— YOUR ASSIGNMENT —
The records below must be transcribed exactly.

— INFORMATION PROVIDED —
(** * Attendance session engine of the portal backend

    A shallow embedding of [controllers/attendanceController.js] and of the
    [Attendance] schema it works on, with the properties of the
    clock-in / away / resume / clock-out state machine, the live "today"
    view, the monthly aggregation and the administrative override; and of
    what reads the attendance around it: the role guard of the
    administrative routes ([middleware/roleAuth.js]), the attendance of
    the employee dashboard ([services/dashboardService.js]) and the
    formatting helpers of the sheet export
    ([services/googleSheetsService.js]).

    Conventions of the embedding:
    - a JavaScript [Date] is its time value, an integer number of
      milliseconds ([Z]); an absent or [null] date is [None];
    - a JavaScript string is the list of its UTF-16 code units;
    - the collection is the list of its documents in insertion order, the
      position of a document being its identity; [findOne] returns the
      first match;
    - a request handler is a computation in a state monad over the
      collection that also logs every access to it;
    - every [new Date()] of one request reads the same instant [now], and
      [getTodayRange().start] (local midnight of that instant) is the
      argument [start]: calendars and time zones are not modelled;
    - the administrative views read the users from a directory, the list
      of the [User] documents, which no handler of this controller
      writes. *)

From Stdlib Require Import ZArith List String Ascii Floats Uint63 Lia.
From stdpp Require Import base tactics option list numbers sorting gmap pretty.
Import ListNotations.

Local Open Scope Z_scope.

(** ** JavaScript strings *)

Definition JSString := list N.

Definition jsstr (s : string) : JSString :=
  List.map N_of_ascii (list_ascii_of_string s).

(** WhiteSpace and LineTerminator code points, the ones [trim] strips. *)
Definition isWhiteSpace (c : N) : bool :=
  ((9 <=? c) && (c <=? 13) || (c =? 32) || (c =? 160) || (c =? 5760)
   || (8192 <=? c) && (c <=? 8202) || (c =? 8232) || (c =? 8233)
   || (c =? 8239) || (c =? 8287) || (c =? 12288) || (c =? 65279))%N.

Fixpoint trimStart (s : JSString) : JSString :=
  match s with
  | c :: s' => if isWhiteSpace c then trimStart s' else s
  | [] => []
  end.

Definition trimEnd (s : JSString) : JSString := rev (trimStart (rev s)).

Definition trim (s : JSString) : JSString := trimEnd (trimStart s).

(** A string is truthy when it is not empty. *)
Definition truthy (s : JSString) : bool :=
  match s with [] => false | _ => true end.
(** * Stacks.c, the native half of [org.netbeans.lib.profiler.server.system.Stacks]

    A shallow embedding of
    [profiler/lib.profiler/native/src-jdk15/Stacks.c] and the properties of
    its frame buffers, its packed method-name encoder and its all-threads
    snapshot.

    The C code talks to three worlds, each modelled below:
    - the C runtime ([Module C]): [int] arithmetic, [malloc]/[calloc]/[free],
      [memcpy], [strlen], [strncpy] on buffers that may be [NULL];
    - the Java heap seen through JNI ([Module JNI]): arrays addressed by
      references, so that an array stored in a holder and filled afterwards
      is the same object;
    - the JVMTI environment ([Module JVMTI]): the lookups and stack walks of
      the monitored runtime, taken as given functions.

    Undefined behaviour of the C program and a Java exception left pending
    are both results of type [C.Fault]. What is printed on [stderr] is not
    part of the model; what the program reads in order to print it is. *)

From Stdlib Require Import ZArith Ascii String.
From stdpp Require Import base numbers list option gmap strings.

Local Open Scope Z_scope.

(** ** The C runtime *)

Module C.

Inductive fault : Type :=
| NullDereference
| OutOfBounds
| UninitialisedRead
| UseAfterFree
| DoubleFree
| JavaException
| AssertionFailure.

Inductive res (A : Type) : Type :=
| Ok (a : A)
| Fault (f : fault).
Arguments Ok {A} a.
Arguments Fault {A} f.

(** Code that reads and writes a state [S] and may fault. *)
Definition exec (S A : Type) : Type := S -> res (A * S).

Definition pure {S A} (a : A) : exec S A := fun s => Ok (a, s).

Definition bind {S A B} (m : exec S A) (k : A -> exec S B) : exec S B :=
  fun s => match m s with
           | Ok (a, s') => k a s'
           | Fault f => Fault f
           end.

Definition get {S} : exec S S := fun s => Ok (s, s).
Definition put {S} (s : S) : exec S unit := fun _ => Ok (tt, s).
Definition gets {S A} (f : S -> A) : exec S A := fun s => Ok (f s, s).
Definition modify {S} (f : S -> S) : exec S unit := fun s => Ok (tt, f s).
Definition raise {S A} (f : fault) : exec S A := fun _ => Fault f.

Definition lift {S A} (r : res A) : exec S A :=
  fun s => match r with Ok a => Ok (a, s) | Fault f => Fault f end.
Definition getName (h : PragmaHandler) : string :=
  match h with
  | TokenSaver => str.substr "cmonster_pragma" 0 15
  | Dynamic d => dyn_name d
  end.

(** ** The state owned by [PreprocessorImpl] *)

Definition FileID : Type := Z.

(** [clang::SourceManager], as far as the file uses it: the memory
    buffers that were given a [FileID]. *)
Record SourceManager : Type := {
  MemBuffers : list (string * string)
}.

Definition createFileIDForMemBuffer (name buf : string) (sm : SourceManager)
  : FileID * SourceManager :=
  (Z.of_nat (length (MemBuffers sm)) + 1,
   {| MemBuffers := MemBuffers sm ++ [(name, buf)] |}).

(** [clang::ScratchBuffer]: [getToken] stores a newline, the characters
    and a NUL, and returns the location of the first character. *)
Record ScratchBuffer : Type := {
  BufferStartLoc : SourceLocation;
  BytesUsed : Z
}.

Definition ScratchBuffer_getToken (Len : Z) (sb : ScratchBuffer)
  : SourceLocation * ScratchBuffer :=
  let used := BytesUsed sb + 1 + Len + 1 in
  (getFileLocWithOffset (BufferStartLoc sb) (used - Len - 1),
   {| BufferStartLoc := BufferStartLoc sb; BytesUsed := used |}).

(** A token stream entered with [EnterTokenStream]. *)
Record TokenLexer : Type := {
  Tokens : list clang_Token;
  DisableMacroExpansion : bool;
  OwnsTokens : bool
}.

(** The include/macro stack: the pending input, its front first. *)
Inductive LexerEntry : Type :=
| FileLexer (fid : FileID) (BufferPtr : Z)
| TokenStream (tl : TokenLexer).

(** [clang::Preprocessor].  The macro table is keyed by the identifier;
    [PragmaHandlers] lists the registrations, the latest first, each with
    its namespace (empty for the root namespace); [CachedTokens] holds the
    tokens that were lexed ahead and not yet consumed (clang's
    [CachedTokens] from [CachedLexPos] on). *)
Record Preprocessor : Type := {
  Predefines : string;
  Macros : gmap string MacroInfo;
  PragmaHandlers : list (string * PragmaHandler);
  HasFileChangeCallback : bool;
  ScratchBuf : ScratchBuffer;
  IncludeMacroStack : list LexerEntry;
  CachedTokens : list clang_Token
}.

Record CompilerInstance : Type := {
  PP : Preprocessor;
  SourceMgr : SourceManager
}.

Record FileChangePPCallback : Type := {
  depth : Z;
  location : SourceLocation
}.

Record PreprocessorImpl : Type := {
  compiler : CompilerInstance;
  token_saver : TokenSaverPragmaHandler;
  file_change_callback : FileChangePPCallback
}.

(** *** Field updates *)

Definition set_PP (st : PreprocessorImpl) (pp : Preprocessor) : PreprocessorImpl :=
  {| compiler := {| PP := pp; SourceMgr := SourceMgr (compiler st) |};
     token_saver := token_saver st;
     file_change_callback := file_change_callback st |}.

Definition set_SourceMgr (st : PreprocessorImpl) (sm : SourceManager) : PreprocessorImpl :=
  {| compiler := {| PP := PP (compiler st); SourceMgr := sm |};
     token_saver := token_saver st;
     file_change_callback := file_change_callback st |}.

— ANSWER SPACE —
(** * Attendance session engine of the portal backend

    A shallow embedding of [controllers/attendanceController.js] and of the
    [Attendance] schema it works on, with the properties of the
    clock-in / away / resume / clock-out state machine, the live "today"
    view, the monthly aggregation and the administrative override; and of
    what reads the attendance around it: the role guard of the
    administrative routes ([middleware/roleAuth.js]), the attendance of
    the employee dashboard ([services/dashboardService.js]) and the
    formatting helpers of the sheet export
    ([services/googleSheetsService.js]).

    Conventions of the embedding:
    - a JavaScript [Date] is its time value, an integer number of
      milliseconds ([Z]); an absent or [null] date is [None];
    - a JavaScript string is the list of its UTF-16 code units;
    - the collection is the list of its documents in insertion order, the
      position of a document being its identity; [findOne] returns the
      first match;
    - a request handler is a computation in a state monad over the
      collection that also logs every access to it;
    - every [new Date()] of one request reads the same instant [now], and
      [getTodayRange().start] (local midnight of that instant) is the
      argument [start]: calendars and time zones are not modelled;
    - the administrative views read the users from a directory, the list
      of the [User] documents, which no handler of this controller
      writes. *)

From Stdlib Require Import ZArith List String Ascii Floats Uint63 Lia.
From stdpp Require Import base tactics option list numbers sorting gmap pretty.
Import ListNotations.

Local Open Scope Z_scope.

(** ** JavaScript strings *)

Definition JSString := list N.

Definition jsstr (s : string) : JSString :=
  List.map N_of_ascii (list_ascii_of_string s).

(** WhiteSpace and LineTerminator code points, the ones [trim] strips. *)
Definition isWhiteSpace (c : N) : bool :=
  ((9 <=? c) && (c <=? 13) || (c =? 32) || (c =? 160) || (c =? 5760)
   || (8192 <=? c) && (c <=? 8202) || (c =? 8232) || (c =? 8233)
   || (c =? 8239) || (c =? 8287) || (c =? 12288) || (c =? 65279))%N.

Fixpoint trimStart (s : JSString) : JSString :=
  match s with
  | c :: s' => if isWhiteSpace c then trimStart s' else s
  | [] => []
  end.

Definition trimEnd (s : JSString) : JSString := rev (trimStart (rev s)).

Definition trim (s : JSString) : JSString := trimEnd (trimStart s).

(** A string is truthy when it is not empty. *)
Definition truthy (s : JSString) : bool :=
  match s with [] => false | _ => true end.
(** * Stacks.c, the native half of [org.netbeans.lib.profiler.server.system.Stacks]

    A shallow embedding of
    [profiler/lib.profiler/native/src-jdk15/Stacks.c] and the properties of
    its frame buffers, its packed method-name encoder and its all-threads
    snapshot.

    The C code talks to three worlds, each modelled below:
    - the C runtime ([Module C]): [int] arithmetic, [malloc]/[calloc]/[free],
      [memcpy], [strlen], [strncpy] on buffers that may be [NULL];
    - the Java heap seen through JNI ([Module JNI]): arrays addressed by
      references, so that an array stored in a holder and filled afterwards
      is the same object;
    - the JVMTI environment ([Module JVMTI]): the lookups and stack walks of
      the monitored runtime, taken as given functions.

    Undefined behaviour of the C program and a Java exception left pending
    are both results of type [C.Fault]. What is printed on [stderr] is not
    part of the model; what the program reads in order to print it is. *)

From Stdlib Require Import ZArith Ascii String.
From stdpp Require Import base numbers list option gmap strings.

Local Open Scope Z_scope.

(** ** The C runtime *)

Module C.

Inductive fault : Type :=
| NullDereference
| OutOfBounds
| UninitialisedRead
| UseAfterFree
| DoubleFree
| JavaException
| AssertionFailure.

Inductive res (A : Type) : Type :=
| Ok (a : A)
| Fault (f : fault).
Arguments Ok {A} a.
Arguments Fault {A} f.

(** Code that reads and writes a state [S] and may fault. *)
Definition exec (S A : Type) : Type := S -> res (A * S).

Definition pure {S A} (a : A) : exec S A := fun s => Ok (a, s).

Definition bind {S A B} (m : exec S A) (k : A -> exec S B) : exec S B :=
  fun s => match m s with
           | Ok (a, s') => k a s'
           | Fault f => Fault f
           end.

Definition get {S} : exec S S := fun s => Ok (s, s).
Definition put {S} (s : S) : exec S unit := fun _ => Ok (tt, s).
Definition gets {S A} (f : S -> A) : exec S A := fun s => Ok (f s, s).
Definition modify {S} (f : S -> S) : exec S unit := fun s => Ok (tt, f s).
Definition raise {S A} (f : fault) : exec S A := fun _ => Fault f.

Definition lift {S A} (r : res A) : exec S A :=
  fun s => match r with Ok a => Ok (a, s) | Fault f => Fault f end.
Definition getName (h : PragmaHandler) : string :=
  match h with
  | TokenSaver => str.substr "cmonster_pragma" 0 15
  | Dynamic d => dyn_name d
  end.

(** ** The state owned by [PreprocessorImpl] *)

Definition FileID : Type := Z.

(** [clang::SourceManager], as far as the file uses it: the memory
    buffers that were given a [FileID]. *)
Record SourceManager : Type := {
  MemBuffers : list (string * string)
}.

Definition createFileIDForMemBuffer (name buf : string) (sm : SourceManager)
  : FileID * SourceManager :=
  (Z.of_nat (length (MemBuffers sm)) + 1,
   {| MemBuffers := MemBuffers sm ++ [(name, buf)] |}).

(** [clang::ScratchBuffer]: [getToken] stores a newline, the characters
    and a NUL, and returns the location of the first character. *)
Record ScratchBuffer : Type := {
  BufferStartLoc : SourceLocation;
  BytesUsed : Z
}.

Definition ScratchBuffer_getToken (Len : Z) (sb : ScratchBuffer)
  : SourceLocation * ScratchBuffer :=
  let used := BytesUsed sb + 1 + Len + 1 in
  (getFileLocWithOffset (BufferStartLoc sb) (used - Len - 1),
   {| BufferStartLoc := BufferStartLoc sb; BytesUsed := used |}).

(** A token stream entered with [EnterTokenStream]. *)
Record TokenLexer : Type := {
  Tokens : list clang_Token;
  DisableMacroExpansion : bool;
  OwnsTokens : bool
}.

(** The include/macro stack: the pending input, its front first. *)
Inductive LexerEntry : Type :=
| FileLexer (fid : FileID) (BufferPtr : Z)
| TokenStream (tl : TokenLexer).

(** [clang::Preprocessor].  The macro table is keyed by the identifier;
    [PragmaHandlers] lists the registrations, the latest first, each with
    its namespace (empty for the root namespace); [CachedTokens] holds the
    tokens that were lexed ahead and not yet consumed (clang's
    [CachedTokens] from [CachedLexPos] on). *)
Record Preprocessor : Type := {
  Predefines : string;
  Macros : gmap string MacroInfo;
  PragmaHandlers : list (string * PragmaHandler);
  HasFileChangeCallback : bool;
  ScratchBuf : ScratchBuffer;
  IncludeMacroStack : list LexerEntry;
  CachedTokens : list clang_Token
}.

Record CompilerInstance : Type := {
  PP : Preprocessor;
  SourceMgr : SourceManager
}.

Record FileChangePPCallback : Type := {
  depth : Z;
  location : SourceLocation
}.

Record PreprocessorImpl : Type := {
  compiler : CompilerInstance;
  token_saver : TokenSaverPragmaHandler;
  file_change_callback : FileChangePPCallback
}.

(** *** Field updates *)

Definition set_PP (st : PreprocessorImpl) (pp : Preprocessor) : PreprocessorImpl :=
  {| compiler := {| PP := pp; SourceMgr := SourceMgr (compiler st) |};
     token_saver := token_saver st;
     file_change_callback := file_change_callback st |}.

Definition set_SourceMgr (st : PreprocessorImpl) (sm : SourceManager) : PreprocessorImpl :=
  {| compiler := {| PP := PP (compiler st); SourceMgr := sm |};
     token_saver := token_saver st;
     file_change_callback := file_change_callback st |}.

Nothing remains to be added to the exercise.